(** C12: cleanname gives the shortest name.  For every string but the name of a root with a sharp sign and no slash after it, what is left in the buffer is the name with multiple slashes, dots and what dot dots lead back from taken out; the assertion holds, and the bytes after the string are not touched. *)
Theorem cleanname_spec x y z :
  str_ok x → bytes_ok z → (x = [] → z ≠ []) → clean x = Some y →
  ∃ m, cleanname (x ++ 0 :: z) = Ok m ∧ cstring m = y ∧ len m = len (x ++ 0 :: z) ∧
    ∀ n, 2 ≤ n → len x < n → dropZ n m = dropZ n (x ++ 0 :: z).
Proof.
  intros Hx Hz Hne Hc. unfold cleanname. destruct x as [|c x1].
  { destruct z as [|z0 z1]; [by specialize (Hne eq_refl) |]. injection Hc as <-. cbn [app].
    change (get (0 :: z0 :: z1) 0) with (@Ok Z 0). cbn [mbind res_bind]. rewrite decide_True, strcpy_dot_spec by done.
    exists (dot :: 0 :: z1). split_and!; [done.. |]. intros n Hn _. unfold dropZ. by destruct (Z.to_nat n) as [|[|k]] eqn:E; try lia. }
  pose proof (view_init [] ((c :: x1) ++ 0 :: z)) as Hv. cbn [app] in Hv.
  apply Forall_cons_iff in Hx as Hc0. destruct Hc0 as [[_ Hc0] Hx1].
  pose proof (view_get _ _ _ _ _ Hv : get _ 0 = _) as Hg. cbn [app]. rewrite Hg. cbn [mbind res_bind]. rewrite decide_False by done.
  (* the path after a root name *)
  assert (Hpath : ∀ pre rest rooted alone, c :: x1 = pre ++ rest → begun pre rooted alone → (rooted = false → rest ≠ [] ∧ drop_slashes rest = rest) →
    rootname (c :: x1 ++ 0 :: z) = Ok (Some (len pre, rooted)) → y = result pre alone (shortest rooted rest) →
    ∃ m, (o ← rootname (c :: x1 ++ 0 :: z); match o with Some (d0, rooted) => cleanpath (c :: x1 ++ 0 :: z) d0 rooted | None => Ok (c :: x1 ++ 0 :: z) end) = Ok m ∧
      cstring m = y ∧ len m = len (c :: x1 ++ 0 :: z) ∧ ∀ n, 2 ≤ n → len (c :: x1) < n → dropZ n m = dropZ n (c :: x1 ++ 0 :: z)).
  { intros pre rest rooted alone Hsplit Hb Hun -> ->. cbn [mbind res_bind].
    rewrite Hsplit in Hx. apply Forall_app in Hx as [Hpre Hrest].
    change (c :: x1 ++ 0 :: z) with ((c :: x1) ++ 0 :: z). rewrite Hsplit, <- app_assoc.
    destruct (cleanpath_spec (pre ++ rest ++ 0 :: z) pre rest rooted alone z) as (m & -> & Hcs & Hd & Hl); [done.. | apply view_init |].
    exists m. split_and!; [done.. |]. intros n _ Hn. rewrite length_app in Hn.
    set (k := len pre + len rest + 1) in *. assert (∀ m, dropZ n m = dropZ (n - k) (dropZ k m)) as Hnk by (intros; rewrite dropZ_dropZ by lia; f_equal; lia).
    rewrite !Hnk, Hd. f_equal.
    rewrite app_assoc. change (0 :: z) with ([0] ++ z). rewrite (app_assoc _ [0]), dropZ_app; [done |]. unfold k. rewrite !length_app. cbn. lia. }
  unfold clean in Hc. destruct (decide (c = sharp)) as [->|Hsharp].
  - destruct (decide (x1 = [])) as [->|Hx1ne].
    + injection Hc as <-. exists (sharp :: 0 :: z). done.
    + pose proof (rootname_device x1 z Hx1 Hx1ne Hz) as Hroot. destruct (device_split x1 Hx1 Hx1ne) as (w & r & _ & _ & Hsp & Hdev & _ & Hr).
      assert (sharp :: x1 = device x1 ++ r) as Hsplit by (rewrite Hdev; cbn; by rewrite <- app_assoc, <- Hsp).
      rewrite Hsplit, dropZ_app in Hc by done. destruct r as [|c rest]; [done |]. subst c. injection Hc as <-.
      apply (Hpath (device x1 ++ [slash]) rest true (device x1)).
      * by rewrite <- app_assoc.
      * apply begun_device; [by rewrite Hdev |]. rewrite Hsplit in Hx. by apply Forall_app in Hx as [? _].
      * done.
      * rewrite length_app, Nat2Z.inj_add. exact Hroot.
      * unfold result. case_match; [done |]. by rewrite join_path_path, <- app_assoc.
  - assert (rootname (c :: x1 ++ 0 :: z) = Ok (Some (if decide (c = slash) then (1, true) else (0, false)))) as Hroot.
    { unfold rootname. rewrite Hg. cbn [mbind res_bind]. by rewrite decide_False. }
    destruct (decide (c = slash)) as [->|Hs]; injection Hc as <-.
    + apply (Hpath [slash] x1 true [slash]); [done | constructor | done | done |]. rewrite join_path_path. by destruct (shortest true x1).
    + apply (Hpath [] (c :: x1) false [dot]); [done | constructor | | done |].
      * intros _. split; [done |]. cbn. by rewrite decide_False by (by rewrite in_slash).
      * unfold result. case_match; [done |]. by rewrite join_path_path.
Qed.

#### [Problem description]
Only one stretch of the entries above is wanted: the lines from the one containing "end) = Ok m ∧" through the one containing "rewrite app_assoc. change". Please reproduce it exactly.

#### [Result of this exercise]
    ∃ m, (o ← rootname (c :: x1 ++ 0 :: z); match o with Some (d0, rooted) => cleanpath (c :: x1 ++ 0 :: z) d0 rooted | None => Ok (c :: x1 ++ 0 :: z) end) = Ok m ∧
      cstring m = y ∧ len m = len (c :: x1 ++ 0 :: z) ∧ ∀ n, 2 ≤ n → len (c :: x1) < n → dropZ n m = dropZ n (c :: x1 ++ 0 :: z)).
  { intros pre rest rooted alone Hsplit Hb Hun -> ->. cbn [mbind res_bind].
    rewrite Hsplit in Hx. apply Forall_app in Hx as [Hpre Hrest].
    change (c :: x1 ++ 0 :: z) with ((c :: x1) ++ 0 :: z). rewrite Hsplit, <- app_assoc.
    destruct (cleanpath_spec (pre ++ rest ++ 0 :: z) pre rest rooted alone z) as (m & -> & Hcs & Hd & Hl); [done.. | apply view_init |].
    exists m. split_and!; [done.. |]. intros n _ Hn. rewrite length_app in Hn.
    set (k := len pre + len rest + 1) in *. assert (∀ m, dropZ n m = dropZ (n - k) (dropZ k m)) as Hnk by (intros; rewrite dropZ_dropZ by lia; f_equal; lia).
    rewrite !Hnk, Hd. f_equal.
    rewrite app_assoc. change (0 :: z) with ([0] ++ z). rewrite (app_assoc _ [0]), dropZ_app; [done |]. unfold k. rewrite !length_app. cbn. lia. }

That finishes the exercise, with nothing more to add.